When we first started talking about big data a few years ago, there were a few questions I'd often ask people. For example: “What does big data mean to you?” Nine out of ten people would say it was the volume or amount of data to be analyzed. I would reply (because I can never keep my mouth shut), “What about the diversity of data from disparate sources being analyzed together with tools that help us find answers to questions we didn't know to ask?” Well, this concept was harder to understand.
How does Hadoop work with big data?
Hadoop enables massively distributed processing of unstructured data using commodity computer clusters where each node (think processor) has its own storage. One of the first programming tools or models for implementation associated with processing these large clusters of data was MapReduce. I saw it used in many algorithms, especially those requiring analysis of customer information. But times are changing for big data.
These days there are many more factors to consider when talking about big data. Not only do we have to consider the volume of the data, but the design for timely delivery of the data is also important. Let’s take an example where data is coming from a web portal streaming into a Hadoop cluster. Date time stamp design needs to accept the data and be able to query the first record and the latest record. Basically, it needs to be designed for real-time data based on the speed to the consumer.
Due to the diversity in the types of data we call big data, you can’t just get the data in. You must understand how this data/information will be consumed or presented for analysis and usage. Examples include email, financial transactions and text documents. Consider asking this question: How will this data be presented to my business users?

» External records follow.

(** * trapperkeeper: the trap ingestion callback

    A shallow embedding of [trapperkeeper/callbacks.py]: the class
    [TrapperCallback] ([__call__], [_call], [_send_mail],
    [_index_to_elasticsearch]) and the function [transform_varbind].

    The callback is effectful Python: it bumps process-wide counters
    ([stats.incr]), writes log lines, talks to a SQLAlchemy session, to a
    mail transport and to a search index, and uses exceptions for control
    flow.  The embedding threads an explicit [World] (counters and a journal
    of every externally visible action) through an error monad whose failure
    case is a raised Python exception.  The libraries the callback calls
    (pysnmp, pyasn1, the models, the utilities, the enrichment plugin) are
    fields of an [Env] record: each is a function from its arguments to what
    the call yields, which is either a value or a raised exception. *)

From Stdlib Require Import ZArith String List Lia.
From stdpp Require Import base option list gmap strings pretty.

Open Scope Z_scope.
Open Scope string_scope.
Open Scope list_scope.

(** ** Python values and exceptions *)

Module Py.

(** The exception classes the callback names in an [except] clause, and
    the ones the interpreter raises on the operations it performs.  Every
    constructor stands for a subclass of Python's [Exception];
    [OtherException] covers every other such subclass. *)
Inductive exn_class : Type :=
| ProtocolError          (* pysnmp.proto.error *)
| ValueConstraintError   (* pyasn1.type.error *)
| OperationalError       (* sqlalchemy.exc *)
| InvalidRequestError    (* sqlalchemy.exc *)
| IntegrityError         (* sqlalchemy.exc *)
| socket_error           (* socket.error *)
| KeyError
| TypeError
| OverflowError
| OtherException.

Global Instance exn_class_eq_dec : EqDecision exn_class.
Proof. solve_decision. Defined.

Record exn : Type := Exn { exn_cls : exn_class; exn_str : string }.

(** The classes of [BaseException] that are not subclasses of [Exception].
    No [except] clause of the callback names one of them, and
    [except Exception] does not catch them. *)
Inductive base_class : Type :=
| SystemExit
| KeyboardInterrupt
| GeneratorExit.

Record base_exn : Type :=
  BaseExn { base_cls : base_class; base_str : string }.

(** What a call yields: a value, a raised instance of [Exception], or a
    raised exception that is not an instance of [Exception]. *)
Inductive outcome (A : Type) : Type :=
| Return (a : A)
| Raise (e : exn)
| RaiseBase (b : base_exn).
Global Arguments Return {A} a.
Global Arguments Raise {A} e.
Global Arguments RaiseBase {A} b.

(** The scalar values stored in the dictionaries of the callback. *)
Inductive val : Type :=
| VNone
| VInt (z : Z)
| VStr (s : string).

(** [isinstance(e, (c1, c2, ...))] *)
Definition isinstance (e : exn) (cs : list exn_class) : bool :=
  bool_decide (exn_cls e ∈ cs).

End Py.
Export Py.

(** ** The data model *)

(** [VarBind.to_dict(pretty=True)], with the keys listed in the comment of
    [transform_varbind]. *)
Record VarBind : Type := {
  vb_name : string;
  vb_notification_id : val;
  vb_oid : string;
  vb_pretty_value : val;
  vb_value : val;
  vb_value_type : val;
}.

(** [trapperkeeper.models.Notification].  Times are [datetime]s, counted in
    microseconds since [datetime.min]; [n_id] is the identifier the store
    assigns on commit. *)
Record Notification : Type := {
  n_id : option Z;
  n_host : string;
  n_version : string;
  n_oid : string;
  n_sent : Z;
  n_varbinds : list VarBind;
  n_severity : option string;
  n_manager : option string;
  n_expires : option Z;
}.
Lemma _request_cache_hit r st h :
  r_promises (obj st r) = [] →
  _handlers st !! r_type (obj st r) = Some h →
  truthy (getFromCache st (r_canonical (obj st r)))
  && type_matches (getFromCache st (r_canonical (obj st r)))
       (r_Type (obj st r)) = true →
  let st' := (_request r st).2 in
  let resource := getFromCache st (r_canonical (obj st r)) in
  let v := h_clone h resource (dispatched_obj st r) in
  (_request r st).1 = length (heap st) ∧
  heap st' = heap st ++ [Promise (Fulfilled v) [] (KindPrimary r false)] ∧
  events st' =
    Fire_load r v :: Fire_progress (S (_loaded st)) (_requested st)
    :: Call_clone r resource :: Fire_request r :: events st ∧
  _requested st' = S (_requested st) ∧ _loaded st' = S (_loaded st).
Proof.
  intros Hnew Hsome Hhit. request_begin r st.
  assert (Hpr : r_promises (obj st1 r) = r_promises (obj st r))
    by (rewrite Ho; by apply (obj_at_objects_with_id r_promises)).
  assert (Hty : r_type (obj st1 r) = r_type (obj st r))
    by (rewrite Ho; by apply (obj_at_objects_with_id r_type)).
  assert (Hcan : r_canonical (obj st1 r) = r_canonical (obj st r))
    by (rewrite Ho; by apply (obj_at_objects_with_id r_canonical)).
  assert (HTy : r_Type (obj st1 r) = r_Type (obj st r))
    by (rewrite Ho; by apply (obj_at_objects_with_id r_Type)).
  rewrite Hpr, Hnew. proj.
  rewrite Hty, Hha, Hsome.
  rewrite Hcan, HTy.
  rewrite (getFromCache_frame st) by done.
  unfold type_matches in Hhit. rewrite Hhit.
  unfold resolve_postOpen.
  match goal with |- context [_postOpen ?a ?b ?c] =>
    pose proof (_postOpen_Return a b c h) as HP;
    pose proof (_postOpen_frame a b c) as HF
  end.
  cbv zeta in HP, HF. proj.
  rewrite Hty, Hha in HP. specialize (HP Hsome).
  destruct HP as (HP1 & HP2 & HP3 & HP4 & _).
  destruct HF as (HF1 & HF2 & HF3 & _).
  destruct (_postOpen _ _ _) as [c st2]. cbn [fst snd] in *. subst c. proj.
  rewrite HF2, HP2, HP3, HP4, settle_heap_new, Hh, Hev, Hrd, Hld by done.
  unfold dispatched_obj. rewrite <- Ho. done.
Qed.


Lemma state_at_last h pr : state_at (h ++ [pr]) (length h) = p_state pr.
Proof. apply state_at_app_new. Qed.

(** C10.  With no handler registered for [type], [open] throws the
    [TypeError] of reading [open] from [undefined] (so the call fails),
    whereas [_request] rejects the promise of a new request of that type
    with the message "Missing handler for type: ..." after firing an
    [error] event. *)
Theorem open_unguarded_handler_lookup st type :
  _handlers st !! type = None →
  (∀ Type_ data,
     (open type Type_ data st).1 = Throw TypeError ∧
     step (Do_open type Type_ data) st = None) ∧
  (∀ r, r_type (obj st r) = type → r_promises (obj st r) = [] →
     state_of (_request r st).2 (_request r st).1 =
       Rejected (VStr ("Missing handler for type: " +:+ type)) ∧
     events (_request r st).2 =
       Fire_error r (VStr ("Missing handler for type: " +:+ type))
       :: Fire_request r :: events st).
Proof.
  intros Hnone. split.
  - intros Type_ data.
    assert ((open type Type_ data st).1 = Throw TypeError) as H.
    { unfold open, _open. proj. rewrite obj_at_app_new. simpl. by rewrite Hnone. }
    split; [done|]. simpl. by destruct (open type Type_ data st) as [[] ?].
  - intros r Htype Hnew. rewrite <- Htype in Hnone.
    destruct (_request_missing_handler r st Hnew Hnone) as (-> & -> & -> & _).
    rewrite state_at_last. unfold missing_handler. by rewrite Htype.
Qed.

Lemma open_unguarded_handler_lookup_witness :
  let st := (new_request (RequestSpec "tex.png" "image" None VUndefined VUndefined)
               new_ResourceLoader).2 in
  (open "image" None (VStr "data") st).1 = Throw TypeError ∧
  state_of (_request 0 st).2 (_request 0 st).1 =
    Rejected (VStr "Missing handler for type: image").
Proof.
  intros st.
  destruct (open_unguarded_handler_lookup st "image") as [H1 H2].
  - reflexivity.
  - split.
    + apply (H1 None (VStr "data")).
    + apply (H2 0); reflexivity.
Defined.

(** A new request whose canonical identifier has a truthy resource in
    the cache, for a type with a handler: when the request declares a
    [Type] the cached resource is not an instance of, [_request] calls the
    handler's [load] and leaves the promise pending, without a post-open
    pass; when the request declares no [Type], or one the resource is an
    instance of, [_request] does not call [load] and fulfils the promise
    with the clone of the cached resource. *)
Lemma cache_type_mismatch_bypass st r h hash resource :
  r_promises (obj st r) = [] →
  _handlers st !! r_type (obj st r) = Some h →
  getHash st (r_canonical (obj st r)) = Some hash → hash ≠ "" →
  _cache st !! hash = Some resource → truthy resource = true →
  let p := (_request r st).1 in
  let st' := (_request r st).2 in
  (∀ T, r_Type (obj st r) = Some T → instanceof resource T = false →
     loading_request st' p = Some r ∧ state_of st' p = Pending ∧
     events st' = Call_load r :: Fire_request r :: events st) ∧
  (r_Type (obj st r) = None ∨
   (∃ T, r_Type (obj st r) = Some T ∧ instanceof resource T = true) →
     loading_request st' p = None ∧
     state_of st' p = Fulfilled (h_clone h resource (dispatched_obj st r)) ∧
     events st' =
       Fire_load r (h_clone h resource (dispatched_obj st r))
       :: Fire_progress (S (_loaded st)) (_requested st)
       :: Call_clone r resource :: Fire_request r :: events st).
Proof.
  intros Hnew Hsome Hhash Hne Hcache Htruthy p st'. subst p st'.
  assert (Hget : getFromCache st (r_canonical (obj st r)) = resource).
  { unfold getFromCache. by rewrite Hhash, (truthy_string_ne _ Hne), Hcache. }
  split.
  - intros T HT Hinst.
    destruct (_request_load r st h Hnew Hsome) as (-> & Hh & -> & _).
    { rewrite Hget, Htruthy, HT. simpl. done. }
    unfold loading_request. rewrite Hh, kind_at_app_new, state_at_app_new. done.
  - intros Hmatch.
    destruct (_request_cache_hit r st h Hnew Hsome) as (-> & Hh & Hev & _).
    { rewrite Hget, Htruthy. simpl.
      destruct Hmatch as [->|(T & -> & ?)]; done. }
    unfold loading_request.
    rewrite Hh, kind_at_app_new, state_at_app_new, Hev, Hget. done.
Qed.

End dispatch.

(** ** What a request leaves alone *)

Section config.
Implicit Types (st : ResourceLoader).

Lemma promises_only_refl st : promises_only st st.
Proof. unfold promises_only. by destruct st. Qed.

Lemma promises_only_trans st1 st2 st3 :
  promises_only st1 st2 → promises_only st2 st3 → promises_only st1 st3.
Proof.
  unfold promises_only. intros H1 H2. destruct st1, st2, st3.
  cbv in H1, H2 |- *. congruence.
Qed.

Lemma promises_only_fields st st' :
  promises_only st st' →
  objects st' = objects st ∧ _handlers st' = _handlers st ∧
  _requests st' = _requests st ∧ _cache st' = _cache st ∧
  _hashes st' = _hashes st ∧ _canonicals st' = _canonicals st ∧
  _requested st' = _requested st ∧ _loaded st' = _loaded st ∧
  events st' = events st.
Proof. intros ->. done. Qed.

Lemma promises_only_then p k st : promises_only st (then_ p k st).
Proof. unfold promises_only. by destruct st. Qed.

Lemma promises_only_settle p s st : promises_only st (settle p s st).
Proof. unfold promises_only. by destruct st. Qed.

Lemma promises_only_set_kind p k st : promises_only st (set_kind p k st).
Proof. unfold promises_only. by destruct st. Qed.

Lemma promises_only_new_promise k st : promises_only st (new_promise k st).2.
Proof. unfold promises_only. by destruct st. Qed.

Lemma all_subscribe_frame agg i ps st :
  promises_only st (all_subscribe agg i ps st) ∧
  length (heap (all_subscribe agg i ps st)) = length (heap st) ∧
  ∀ q, state_of (all_subscribe agg i ps st) q = state_of st q ∧
       kind_of (all_subscribe agg i ps st) q = kind_of st q.
Proof.
  revert i st. induction ps as [|p ps IH]; intros i st; simpl.
  { split; [apply promises_only_refl|done]. }
  destruct (IH (S i) (then_ p (KAll agg i) st)) as (H1 & H2 & H3).
  split_and!.
  - eapply promises_only_trans; [apply promises_only_then|done].
  - rewrite H2. proj. apply length_then.
  - intros q. destruct (H3 q) as [-> ->]. proj.
    by rewrite state_at_then, kind_at_then.
Qed.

Load management will become increasingly challenging too, with more diverse data loaded at peak times. Different initiatives may need different data, or they may need some data that we already have in Hadoop. Requirements are still needed in a fast-moving, cheaper environment.
Pick the right tools
If your organization has tools for data ingestion, consider a proof-of-concept to make sure these tools will work for your implementation. Base your analysis on the data consumption/usage requirements. I don’t think we want tons of lines of code to maintain in the future – and we need a way to understand what data is already in Hadoop, and how to use it.
New tools for reporting and analytics are becoming available almost daily. In fact, some of our standard BI reporting and analytic tools are ready to deploy on Hadoop now.
I'm seeing more and more complex data presented for our Hadoop platforms to consume and analyze. This complexity brings its own set of problems – problems related to cleansing, transformation and general data management principles. The tools available for our big data platforms evolve quickly and often.
People refer to a Hadoop data lake as a big storage device. But really, it's a data management platform that uses the Hadoop cluster to process and store the data. That statement implies tools to help us understand and manage this data. So if you are just composting data into Hadoop storage, without following any data management principles, you may have a "fake lake." But if you're storing data in an organized fashion, with tools to ease the programming and management pain, you may indeed have a data lake.
So, does Hadoop equal big data? The answer is yes. But don't forget all the other things you need to consider as you undertake each of your projects.
Download a paper about bringing the power of SAS to Hadoop
2 Comments
Joyce... From my point of view, the statement: "Hadoop enables massively distributed processing of unstructured data" tends to confuse people, making them think that Hadoop is only for unstructured data. There are lot of people who say the same thing. But I think Hadoop is as good for structured data as it is for storing and analyzing unstructured data. Do you agree with me? Or is something wrong with my reasoning? Thanks for your blog. Sergio
Sergio - great comment! I am seeing that there are companies using it for both. I think structured data in a Hadoop environment is maturing faster than I can write a BLOG! LOL So I do agree with you, and consider design of how to use that data very, very important.
Thank you for your comment.